Task to complete -
Within the records below is a range that opens at the line with "Lemma framer_op_in lo" and closes at the line with "word in network byte order. *)". Return that range word for word, both ends included, and only that range.

Information shown -
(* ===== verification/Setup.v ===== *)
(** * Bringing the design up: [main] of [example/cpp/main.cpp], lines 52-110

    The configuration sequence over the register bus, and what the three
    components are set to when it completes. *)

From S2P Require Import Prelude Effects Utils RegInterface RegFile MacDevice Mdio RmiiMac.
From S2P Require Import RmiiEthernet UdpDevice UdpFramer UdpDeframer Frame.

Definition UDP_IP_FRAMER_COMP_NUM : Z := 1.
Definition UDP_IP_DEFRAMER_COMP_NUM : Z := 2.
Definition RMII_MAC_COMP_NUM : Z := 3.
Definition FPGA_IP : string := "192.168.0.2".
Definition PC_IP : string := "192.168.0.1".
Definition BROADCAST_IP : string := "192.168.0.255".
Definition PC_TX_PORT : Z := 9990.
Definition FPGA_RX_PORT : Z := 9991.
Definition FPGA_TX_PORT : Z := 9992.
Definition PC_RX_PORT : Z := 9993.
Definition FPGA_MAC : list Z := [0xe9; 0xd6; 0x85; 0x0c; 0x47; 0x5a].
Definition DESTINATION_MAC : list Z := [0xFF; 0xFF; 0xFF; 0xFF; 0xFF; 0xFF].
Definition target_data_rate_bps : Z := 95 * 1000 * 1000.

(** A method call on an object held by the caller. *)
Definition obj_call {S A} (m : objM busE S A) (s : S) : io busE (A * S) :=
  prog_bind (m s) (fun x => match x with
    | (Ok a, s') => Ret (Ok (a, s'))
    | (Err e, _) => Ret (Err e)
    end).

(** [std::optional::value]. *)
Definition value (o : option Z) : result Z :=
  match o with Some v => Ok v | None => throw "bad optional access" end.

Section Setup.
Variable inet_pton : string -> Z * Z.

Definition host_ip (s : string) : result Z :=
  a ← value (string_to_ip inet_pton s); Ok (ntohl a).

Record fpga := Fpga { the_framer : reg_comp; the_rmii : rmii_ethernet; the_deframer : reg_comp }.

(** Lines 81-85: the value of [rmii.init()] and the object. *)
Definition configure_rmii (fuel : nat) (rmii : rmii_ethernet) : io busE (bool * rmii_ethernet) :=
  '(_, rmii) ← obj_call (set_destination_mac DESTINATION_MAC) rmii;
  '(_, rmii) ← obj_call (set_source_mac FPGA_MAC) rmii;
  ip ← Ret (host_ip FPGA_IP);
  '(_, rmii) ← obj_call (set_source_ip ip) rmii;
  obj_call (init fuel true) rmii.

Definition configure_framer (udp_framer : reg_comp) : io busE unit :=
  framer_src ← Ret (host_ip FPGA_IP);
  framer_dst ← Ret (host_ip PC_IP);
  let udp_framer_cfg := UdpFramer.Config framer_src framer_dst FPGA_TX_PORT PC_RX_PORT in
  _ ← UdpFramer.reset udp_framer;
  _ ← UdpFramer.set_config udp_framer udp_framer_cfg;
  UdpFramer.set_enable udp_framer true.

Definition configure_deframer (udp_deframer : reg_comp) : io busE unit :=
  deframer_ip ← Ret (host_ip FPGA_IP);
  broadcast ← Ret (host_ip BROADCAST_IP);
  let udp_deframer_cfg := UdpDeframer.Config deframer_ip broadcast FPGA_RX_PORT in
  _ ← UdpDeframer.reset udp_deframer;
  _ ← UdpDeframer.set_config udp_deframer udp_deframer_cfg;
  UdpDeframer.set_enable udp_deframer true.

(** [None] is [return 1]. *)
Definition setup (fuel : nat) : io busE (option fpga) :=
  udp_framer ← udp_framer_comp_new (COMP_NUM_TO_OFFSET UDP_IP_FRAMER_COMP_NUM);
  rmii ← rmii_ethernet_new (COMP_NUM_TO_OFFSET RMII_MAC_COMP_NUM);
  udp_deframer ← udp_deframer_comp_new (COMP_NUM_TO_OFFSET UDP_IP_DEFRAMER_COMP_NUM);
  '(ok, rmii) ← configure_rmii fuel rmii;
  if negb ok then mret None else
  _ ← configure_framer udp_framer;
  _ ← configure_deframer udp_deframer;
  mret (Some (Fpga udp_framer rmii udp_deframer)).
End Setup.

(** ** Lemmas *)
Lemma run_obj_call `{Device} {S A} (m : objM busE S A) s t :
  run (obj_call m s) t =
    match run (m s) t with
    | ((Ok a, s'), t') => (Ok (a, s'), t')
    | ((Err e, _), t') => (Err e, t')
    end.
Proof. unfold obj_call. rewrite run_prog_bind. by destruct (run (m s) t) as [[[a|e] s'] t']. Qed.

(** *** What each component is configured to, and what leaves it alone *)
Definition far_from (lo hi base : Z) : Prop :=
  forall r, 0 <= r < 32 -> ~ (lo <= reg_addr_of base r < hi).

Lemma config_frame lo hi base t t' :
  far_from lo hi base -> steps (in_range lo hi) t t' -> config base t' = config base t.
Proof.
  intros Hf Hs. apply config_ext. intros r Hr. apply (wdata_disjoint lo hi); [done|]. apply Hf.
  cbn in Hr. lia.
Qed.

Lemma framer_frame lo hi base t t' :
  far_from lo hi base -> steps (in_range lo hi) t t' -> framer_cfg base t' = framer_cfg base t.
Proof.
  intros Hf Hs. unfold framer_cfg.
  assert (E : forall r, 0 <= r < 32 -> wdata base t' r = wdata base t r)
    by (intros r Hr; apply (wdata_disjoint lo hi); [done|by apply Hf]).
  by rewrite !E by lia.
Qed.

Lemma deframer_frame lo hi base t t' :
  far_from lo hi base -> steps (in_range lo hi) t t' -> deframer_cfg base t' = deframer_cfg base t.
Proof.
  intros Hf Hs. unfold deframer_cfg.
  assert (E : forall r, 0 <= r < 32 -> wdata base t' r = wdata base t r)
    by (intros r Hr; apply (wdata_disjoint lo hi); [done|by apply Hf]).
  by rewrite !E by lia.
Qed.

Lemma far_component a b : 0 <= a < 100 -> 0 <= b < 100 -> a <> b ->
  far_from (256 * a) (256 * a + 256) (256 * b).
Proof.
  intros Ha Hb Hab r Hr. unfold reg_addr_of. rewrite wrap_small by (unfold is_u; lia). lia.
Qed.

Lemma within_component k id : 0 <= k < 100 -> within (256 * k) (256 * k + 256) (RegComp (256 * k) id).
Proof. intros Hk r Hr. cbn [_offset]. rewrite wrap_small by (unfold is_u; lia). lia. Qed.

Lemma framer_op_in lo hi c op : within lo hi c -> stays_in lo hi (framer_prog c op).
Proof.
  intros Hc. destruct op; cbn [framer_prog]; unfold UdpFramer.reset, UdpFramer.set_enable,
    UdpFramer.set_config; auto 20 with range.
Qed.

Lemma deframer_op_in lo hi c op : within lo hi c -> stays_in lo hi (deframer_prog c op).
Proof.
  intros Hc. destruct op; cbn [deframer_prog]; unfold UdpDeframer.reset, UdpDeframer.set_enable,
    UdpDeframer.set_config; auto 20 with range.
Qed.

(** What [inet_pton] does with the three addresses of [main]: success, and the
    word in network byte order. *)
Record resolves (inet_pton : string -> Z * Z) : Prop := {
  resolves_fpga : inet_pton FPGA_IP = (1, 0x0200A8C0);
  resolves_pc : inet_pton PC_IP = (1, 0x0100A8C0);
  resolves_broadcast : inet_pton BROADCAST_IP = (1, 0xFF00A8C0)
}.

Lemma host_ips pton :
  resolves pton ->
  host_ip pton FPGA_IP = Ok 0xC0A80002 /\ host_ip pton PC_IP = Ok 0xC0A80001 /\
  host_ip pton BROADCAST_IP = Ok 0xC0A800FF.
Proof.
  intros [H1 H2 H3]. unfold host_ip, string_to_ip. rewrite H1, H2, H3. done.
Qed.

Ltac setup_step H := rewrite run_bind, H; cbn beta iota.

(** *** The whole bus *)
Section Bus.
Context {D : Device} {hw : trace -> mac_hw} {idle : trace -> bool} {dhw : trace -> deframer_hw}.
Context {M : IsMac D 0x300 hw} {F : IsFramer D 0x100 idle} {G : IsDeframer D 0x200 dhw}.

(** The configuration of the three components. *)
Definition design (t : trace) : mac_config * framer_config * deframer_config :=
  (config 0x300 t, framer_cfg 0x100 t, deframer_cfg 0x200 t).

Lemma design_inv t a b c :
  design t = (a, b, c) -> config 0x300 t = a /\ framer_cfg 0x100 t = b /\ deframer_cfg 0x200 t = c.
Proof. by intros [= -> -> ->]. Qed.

---

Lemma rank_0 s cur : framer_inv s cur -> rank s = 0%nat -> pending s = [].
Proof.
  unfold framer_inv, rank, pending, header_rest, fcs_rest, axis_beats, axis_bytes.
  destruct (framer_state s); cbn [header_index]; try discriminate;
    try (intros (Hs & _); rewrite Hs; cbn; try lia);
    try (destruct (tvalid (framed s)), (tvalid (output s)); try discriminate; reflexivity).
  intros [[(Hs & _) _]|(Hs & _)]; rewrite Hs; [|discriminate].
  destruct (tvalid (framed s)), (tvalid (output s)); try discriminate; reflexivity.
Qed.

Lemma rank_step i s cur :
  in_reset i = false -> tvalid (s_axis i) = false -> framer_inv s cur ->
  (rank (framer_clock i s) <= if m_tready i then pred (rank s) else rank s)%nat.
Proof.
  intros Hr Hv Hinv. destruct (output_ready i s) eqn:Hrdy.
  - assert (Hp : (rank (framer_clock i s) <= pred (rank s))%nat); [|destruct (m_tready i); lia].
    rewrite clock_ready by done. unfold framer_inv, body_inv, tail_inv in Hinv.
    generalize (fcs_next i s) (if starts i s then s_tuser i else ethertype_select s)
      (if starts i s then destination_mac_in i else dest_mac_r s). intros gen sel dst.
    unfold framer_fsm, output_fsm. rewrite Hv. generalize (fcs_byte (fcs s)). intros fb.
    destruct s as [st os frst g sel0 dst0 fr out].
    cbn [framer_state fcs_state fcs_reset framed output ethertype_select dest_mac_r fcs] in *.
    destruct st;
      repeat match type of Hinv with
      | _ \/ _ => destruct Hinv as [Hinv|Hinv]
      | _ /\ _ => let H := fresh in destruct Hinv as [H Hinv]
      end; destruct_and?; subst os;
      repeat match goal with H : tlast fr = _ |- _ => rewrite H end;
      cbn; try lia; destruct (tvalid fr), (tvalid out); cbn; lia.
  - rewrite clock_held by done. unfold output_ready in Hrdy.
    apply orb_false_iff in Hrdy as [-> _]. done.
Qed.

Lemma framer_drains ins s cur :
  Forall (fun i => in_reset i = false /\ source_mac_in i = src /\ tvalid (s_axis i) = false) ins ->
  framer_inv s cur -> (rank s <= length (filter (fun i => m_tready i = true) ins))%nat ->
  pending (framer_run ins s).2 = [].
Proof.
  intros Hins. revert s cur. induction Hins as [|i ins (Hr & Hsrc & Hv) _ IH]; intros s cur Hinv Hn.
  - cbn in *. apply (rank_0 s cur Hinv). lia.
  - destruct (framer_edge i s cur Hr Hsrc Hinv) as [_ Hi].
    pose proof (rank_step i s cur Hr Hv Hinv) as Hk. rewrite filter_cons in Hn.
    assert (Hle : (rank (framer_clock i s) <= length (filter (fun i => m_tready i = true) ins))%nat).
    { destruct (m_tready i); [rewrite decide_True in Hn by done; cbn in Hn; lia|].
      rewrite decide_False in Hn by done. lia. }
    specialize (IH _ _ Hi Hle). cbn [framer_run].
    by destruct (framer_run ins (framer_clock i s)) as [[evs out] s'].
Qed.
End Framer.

---

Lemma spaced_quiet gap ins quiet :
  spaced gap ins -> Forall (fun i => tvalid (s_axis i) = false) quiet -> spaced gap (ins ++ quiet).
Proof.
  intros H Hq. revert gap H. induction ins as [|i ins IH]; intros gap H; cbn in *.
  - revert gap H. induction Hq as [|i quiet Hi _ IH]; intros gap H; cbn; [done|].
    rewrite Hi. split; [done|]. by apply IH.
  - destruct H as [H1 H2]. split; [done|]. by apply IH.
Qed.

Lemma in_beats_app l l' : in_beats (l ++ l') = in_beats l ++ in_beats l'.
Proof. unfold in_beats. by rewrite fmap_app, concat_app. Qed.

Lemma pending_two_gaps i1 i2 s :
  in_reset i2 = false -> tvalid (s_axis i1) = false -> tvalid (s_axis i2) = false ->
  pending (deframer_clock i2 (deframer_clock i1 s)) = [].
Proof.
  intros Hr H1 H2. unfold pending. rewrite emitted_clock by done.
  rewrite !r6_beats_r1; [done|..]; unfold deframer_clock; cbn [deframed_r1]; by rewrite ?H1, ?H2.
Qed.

Solution for this problem -
Lemma framer_op_in lo hi c op : within lo hi c -> stays_in lo hi (framer_prog c op).
Proof.
  intros Hc. destruct op; cbn [framer_prog]; unfold UdpFramer.reset, UdpFramer.set_enable,
    UdpFramer.set_config; auto 20 with range.
Qed.

Lemma deframer_op_in lo hi c op : within lo hi c -> stays_in lo hi (deframer_prog c op).
Proof.
  intros Hc. destruct op; cbn [deframer_prog]; unfold UdpDeframer.reset, UdpDeframer.set_enable,
    UdpDeframer.set_config; auto 20 with range.
Qed.

(** What [inet_pton] does with the three addresses of [main]: success, and the
    word in network byte order. *)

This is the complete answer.